Exercise details.
Beginning at the first line of the data, print each line exactly, stopping after the line that contains "Definition newStreamCursor (sequences".

(Items from a data source)
====

(* ===== verification/StreamCursor.v ===== *)
(** * Resume cursors

    stream_cursor.go, [encodeReplayCursor] and [decodeReplayCursor] of internal/broker/broker.go: a cursor
    says for each origin up to which sequence a subscriber has been served, so that a new stream
    replays exactly what the broken one had not written.  A stream forgets origins whose messages
    have all expired.  encoding/json is behind [CursorJSON]. *)
From S2P Require Import Prelude Types GoIO Base64 Pending Cache.
From Stdlib Require Import String Ascii.
#[local] Open Scope Z_scope.

(** [json.Marshal] and [json.Unmarshal] of a [replayCursor]; [Some None]: no sequences in the text. *)
Definition asciiText (s : string) : bool := forallb (fun c => bool_decide (nat_of_ascii c < 128)%nat) (list_ascii_of_string s).
Class CursorJSON := {
  cj_marshal : gmap string Z -> list byte;
  cj_unmarshal : list byte -> option (option (gmap string Z));
  cj_roundtrip m : (forall k v, m !! k = Some v -> asciiText k = true /\ in_u64 v) -> cj_unmarshal (cj_marshal m) = Some (Some m);
}.

(** [type streamCursor struct] *)
Record streamCursor := mkStreamCursor { sc_sequences : gmap string Z; sc_expires : gmap string Z }.
#[export] Instance streamCursor_settable : Settable streamCursor := fun r => mkStreamCursor (sc_sequences r) (sc_expires r).
#[export] Instance set_sc_sequences : Setter sc_sequences := ltac:(derive_setter).
#[export] Instance set_sc_expires : Setter sc_expires := ltac:(derive_setter).

Definition maxCursorOrigins : Z := 256.

(** A map that is indexed at a missing key reads zero. *)
Definition at0 (m : gmap string Z) (k : string) : Z := default 0 (m !! k).

Definition newStreamCursor (sequences retainedUntil : gmap string Z) : streamCursor :=
  mkStreamCursor sequences (map_imap (fun origin _ => Some (at0 retainedUntil origin)) sequences).

(** The loop of [stream] over the cursor: the expiry of an origin that is ahead of what this broker has received is unknown. *)
Definition unknownExpiry (receivedThrough : gmap string Z) (c : streamCursor) : streamCursor :=
  c <| sc_expires := map_imap (fun origin until =>
    Some (if bool_decide (at0 receivedThrough origin < at0 (sc_sequences c) origin) then 0 else until)) (sc_expires c) |>.

Definition decodeLimit : Z := 16384.
Definition encodeLimit : Z := 12288.

Section Cursor.
Context `{CursorJSON}.

Definition encodeReplayCursor (sequences : gmap string Z) : string :=
  if bool_decide (maxCursorOrigins < mlen sequences) then "" else
  let b := cj_marshal sequences in
  if bool_decide (encodeLimit < llen b) then "" else encode64 b.

Definition decodeReplayCursor (value : string) : option (gmap string Z) :=
  if bool_decide (value = "") then Some ∅ else
  b ← decode64 value ;
  if bool_decide (decodeLimit < llen b) then None else
  sequences ← cj_unmarshal b ;
  match sequences with
  | None => None
  | Some sequences =>
    if bool_decide (maxCursorOrigins < mlen sequences) then None else
    if forallb (fun p : string * Z => negb (bool_decide (p.1 = "") || bool_decide (64 < slen p.1))) (map_to_list sequences) then Some sequences else None
  end.

(** The origins whose messages have all expired. *)
Definition dropExpired (now : Z) (c : streamCursor) : streamCursor :=
  let dead := filter (fun p => 0 < p.2 /\ p.2 <= now) (sc_expires c) in
  mkStreamCursor (sc_sequences c ∖ dead) (sc_expires c ∖ dead).

Definition advanceMaps (d : Delivery) (now : Z) (c : streamCursor) : streamCursor :=
  let exists_ := bool_decide (is_Some (sc_sequences c !! d_origin d)) in
  let c := if exists_ then c else dropExpired now c in
  let c := c <| sc_sequences := <[d_origin d := Z.max (at0 (sc_sequences c) (d_origin d)) (d_sequence d)]> (sc_sequences c) |> in
  if negb exists_ || bool_decide (0 < at0 (sc_expires c) (d_origin d))
  then c <| sc_expires := <[d_origin d := Z.max (at0 (sc_expires c) (d_origin d)) (d_expiresAt d)]> (sc_expires c) |> else c.

Definition advance (c : streamCursor) (d : Delivery) (now : Z) : string * streamCursor :=
  let c := advanceMaps d now c in (encodeReplayCursor (sc_sequences c), c).
End Cursor.

(** ** Texts *)
Section Texts.
Context `{CursorJSON}.

Definition originOK (origin : string) : Prop := asciiText origin = true /\ 0 < slen origin <= 64.
Definition cursorOK (sequences : gmap string Z) : Prop := forall origin v, sequences !! origin = Some v -> originOK origin /\ in_u64 v.

(** A cursor that was given out is understood. *)
Lemma decode_encode_cursor sequences : cursorOK sequences -> encodeReplayCursor sequences <> "" -> decodeReplayCursor (encodeReplayCursor sequences) = Some sequences.
Proof.
  intros Hok Hne. unfold decodeReplayCursor. rewrite bool_decide_eq_false_2 by done. unfold encodeReplayCursor in *.
  destruct (bool_decide_reflect (maxCursorOrigins < mlen sequences)) as [|Hm]; [done|]. cbv zeta in *.
  destruct (bool_decide_reflect (encodeLimit < llen (cj_marshal sequences))) as [|Hl]; [done|]. rewrite decode_encode64. cbn [option_bind mbind].
  unfold encodeLimit, decodeLimit in *. rewrite bool_decide_eq_false_2 by lia.
  rewrite cj_roundtrip by (intros k v Hk; destruct (Hok k v Hk) as [[? ?] ?]; done). cbn [option_bind mbind]. rewrite bool_decide_eq_false_2 by done.
  replace (forallb _ _) with true; [done|]. symmetry. apply forallb_forall. intros [k v] Hk. apply list_elem_of_In, elem_of_map_to_list in Hk.
  destruct (Hok k v Hk) as [[_ Hlen] _]. cbn. rewrite negb_true_iff, orb_false_iff, !bool_decide_eq_false. split; [|lia]. intros ->. change (slen "") with 0 in Hlen. lia.
Qed.
End Texts.

(** ** What a cursor covers *)
Lemma dropExpired_sequences now c o : sc_sequences (dropExpired now c) !! o = match sc_expires c !! o with Some u => if bool_decide (0 < u /\ u <= now) then None else sc_sequences c !! o | None => sc_sequences c !! o end.
Proof.
  unfold dropExpired. cbn. rewrite lookup_difference, map_lookup_filter. destruct (sc_expires c !! o) as [u|]; [|done]. cbn. case_bool_decide as Hu.
  - by rewrite option_guard_True.
  - by rewrite option_guard_False.
Qed.
Lemma dropExpired_expires now c o : sc_expires (dropExpired now c) !! o = match sc_expires c !! o with Some u => if bool_decide (0 < u /\ u <= now) then None else Some u | None => None end.
Proof.
  unfold dropExpired. cbn. rewrite lookup_difference, map_lookup_filter. destruct (sc_expires c !! o) as [u|]; [|done]. cbn. case_bool_decide as Hu.
  - by rewrite option_guard_True.
  - by rewrite option_guard_False.
Qed.

(** The frames of a stream with the instants of their writing, in order. *)
Definition frames := list (Delivery * Z).
Definition advanceAll (l : frames) (c : streamCursor) : streamCursor := foldl (fun c f => advanceMaps f.1 f.2 c) c l.
(** What a replay with a cursor would send, of a history. *)
Definition unread (cursor : gmap string Z) (h : list Message) : list Message := filter (fun m => at0 cursor (m_Origin m) < m_Sequence m) h.

(** A message that is newer than the cursor, and than every frame of its origin. *)
Definition beyond (cursor : gmap string Z) (l : frames) (m : Message) : Prop :=
  at0 cursor (m_Origin m) < m_Sequence m /\ forall f, f ∈ l -> d_origin f.1 = m_Origin m -> d_sequence f.1 < m_Sequence m.
(** A frame of the message. *)
Definition carries (f : Delivery * Z) (m : Message) : Prop := d_origin f.1 = m_Origin m /\ d_sequence f.1 = m_Sequence m /\ d_expiresAt f.1 = m_ExpiresAt m.

Lemma at0_insert m k v k' : at0 (<[k := v]> m) k' = if bool_decide (k' = k) then v else at0 m k'.
Proof. unfold at0. case_bool_decide as Hk; [subst; by rewrite lookup_insert_eq|by rewrite lookup_insert_ne]. Qed.

Lemma at0_dropExpired now c o : at0 (sc_sequences (dropExpired now c)) o = 0 \/ at0 (sc_sequences (dropExpired now c)) o = at0 (sc_sequences c) o.
Proof. unfold at0. rewrite dropExpired_sequences. destruct (sc_expires c !! o); [case_bool_decide; [by left|]|]; by right. Qed.

(** A cursor does not pass what no frame has reached. *)
Lemma advance_behind f c o v : at0 (sc_sequences c) o < v -> 0 < v -> (d_origin f.1 = o -> d_sequence f.1 < v) -> at0 (sc_sequences (advanceMaps f.1 f.2 c)) o < v.
Proof.
  intros Hc Hv Hf. unfold advanceMaps. set (c1 := if bool_decide _ then c else dropExpired f.2 c).
  assert (H1 : at0 (sc_sequences c1) o < v) by (unfold c1; case_bool_decide; [done|]; destruct (at0_dropExpired f.2 c o) as [-> | ->]; done).
  assert (H2 : at0 (<[d_origin f.1 := Z.max (at0 (sc_sequences c1) (d_origin f.1)) (d_sequence f.1)]> (sc_sequences c1)) o < v).
  { rewrite at0_insert. destruct (bool_decide_reflect (o = d_origin f.1)) as [->|]; [|done]. specialize (Hf eq_refl). lia. }
  by destruct (_ || _).
Qed.

Lemma advanceAll_behind l c o v : at0 (sc_sequences c) o < v -> 0 < v -> (forall f, f ∈ l -> d_origin f.1 = o -> d_sequence f.1 < v) -> at0 (sc_sequences (advanceAll l c)) o < v.
Proof.
  revert c. induction l as [|f l IH]; intros c Hc Hv Hl; [done|]. cbn. apply IH; [|done|intros g Hg; apply Hl; by right]. apply advance_behind; [done..|]. apply Hl. left.
Qed.

(** A cursor that covers a sequence, and does not forget it before [e]. *)
Definition reached (o : string) (v e : Z) (c : streamCursor) : Prop := v <= at0 (sc_sequences c) o /\ (0 < at0 (sc_expires c) o -> e <= at0 (sc_expires c) o).

Lemma reached_drop o v e c t : reached o v e c -> t < e -> reached o v e (dropExpired t c).
Proof.
  intros [H1 H2] Ht. unfold reached, at0 in *. rewrite dropExpired_sequences, dropExpired_expires. destruct (sc_expires c !! o) as [u|]; cbn in *; [|done].
  case_bool_decide as Hu; [lia|done].
Qed.

Lemma reached_advance o v e c f : 0 < v -> f.2 < e -> reached o v e c \/ (d_origin f.1 = o /\ d_sequence f.1 = v /\ d_expiresAt f.1 = e) -> reached o v e (advanceMaps f.1 f.2 c).
Proof.
  intros Hv Ht Hc. unfold advanceMaps. set (known := bool_decide _). set (c1 := if known then c else dropExpired f.2 c).
  assert (H1 : reached o v e c1 \/ (d_origin f.1 = o /\ d_sequence f.1 = v /\ d_expiresAt f.1 = e)) by (unfold c1; destruct known; [done|]; destruct Hc as [Hc|Hc]; [left; by apply reached_drop|by right]).
  assert (Hk : reached o v e c1 -> d_origin f.1 = o -> known = true).
  { unfold c1, known. intros [Hr _] <-. case_bool_decide as Hn; [done|]. apply eq_None_not_Some in Hn. unfold at0 in Hr. rewrite dropExpired_sequences, Hn in Hr.
    destruct (sc_expires c !! d_origin f.1); [case_bool_decide|]; cbn in Hr; lia. }
  unfold reached in *. destruct (negb known || _) eqn:Eb; cbn; rewrite !at0_insert.
  - destruct (bool_decide_reflect (o = d_origin f.1)) as [Eo|Eo]; [|destruct H1 as [H1|(? & _)]; [done|congruence]]. subst o.
    destruct H1 as [[H1 H2]|(_ & <- & <-)]; [|lia]. specialize (Hk (conj H1 H2) eq_refl). rewrite Hk in Eb. cbn in Eb. apply bool_decide_eq_true in Eb.
    change (0 < at0 (sc_expires c1) (d_origin f.1)) in Eb. specialize (H2 Eb). lia.
  - apply orb_false_iff in Eb as [_ Eb]. apply bool_decide_eq_false in Eb. change (~ 0 < at0 (sc_expires c1) (d_origin f.1)) in Eb.
    destruct (bool_decide_reflect (o = d_origin f.1)) as [->|Eo]; [|destruct H1 as [H1|(? & _)]; [done|congruence]]. destruct H1 as [[H1 H2]|(_ & <- & _)]; split; try lia.
Qed.

(** What a frame has delivered stays covered, as long as it has not expired. *)
Lemma advanceAll_reached l c o v e now f : 0 < v -> now < e -> Forall (fun f => f.2 <= now) l -> f ∈ l -> d_origin f.1 = o -> d_sequence f.1 = v -> d_expiresAt f.1 = e -> v <= at0 (sc_sequences (advanceAll l c)) o.
Proof.
  intros Hv He Ht Hf E1 E2 E3. enough (reached o v e (advanceAll l c)) as [? _] by done.
  induction l as [|g l IH] using rev_ind; [by apply elem_of_nil in Hf|]. apply Forall_app in Ht as [Ht [Hg _]%Forall_cons].
  unfold advanceAll. rewrite foldl_snoc. apply reached_advance; [done|lia|]. apply elem_of_app in Hf as [Hf|Hf]; [left; by apply IH|]. apply list_elem_of_singleton in Hf as ->. by right.
Qed.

====

Task output.
(* ===== verification/StreamCursor.v ===== *)
(** * Resume cursors

    stream_cursor.go, [encodeReplayCursor] and [decodeReplayCursor] of internal/broker/broker.go: a cursor
    says for each origin up to which sequence a subscriber has been served, so that a new stream
    replays exactly what the broken one had not written.  A stream forgets origins whose messages
    have all expired.  encoding/json is behind [CursorJSON]. *)
From S2P Require Import Prelude Types GoIO Base64 Pending Cache.
From Stdlib Require Import String Ascii.
#[local] Open Scope Z_scope.

(** [json.Marshal] and [json.Unmarshal] of a [replayCursor]; [Some None]: no sequences in the text. *)
Definition asciiText (s : string) : bool := forallb (fun c => bool_decide (nat_of_ascii c < 128)%nat) (list_ascii_of_string s).
Class CursorJSON := {
  cj_marshal : gmap string Z -> list byte;
  cj_unmarshal : list byte -> option (option (gmap string Z));
  cj_roundtrip m : (forall k v, m !! k = Some v -> asciiText k = true /\ in_u64 v) -> cj_unmarshal (cj_marshal m) = Some (Some m);
}.

(** [type streamCursor struct] *)
Record streamCursor := mkStreamCursor { sc_sequences : gmap string Z; sc_expires : gmap string Z }.
#[export] Instance streamCursor_settable : Settable streamCursor := fun r => mkStreamCursor (sc_sequences r) (sc_expires r).
#[export] Instance set_sc_sequences : Setter sc_sequences := ltac:(derive_setter).
#[export] Instance set_sc_expires : Setter sc_expires := ltac:(derive_setter).

Definition maxCursorOrigins : Z := 256.

(** A map that is indexed at a missing key reads zero. *)
Definition at0 (m : gmap string Z) (k : string) : Z := default 0 (m !! k).

Definition newStreamCursor (sequences retainedUntil : gmap string Z) : streamCursor :=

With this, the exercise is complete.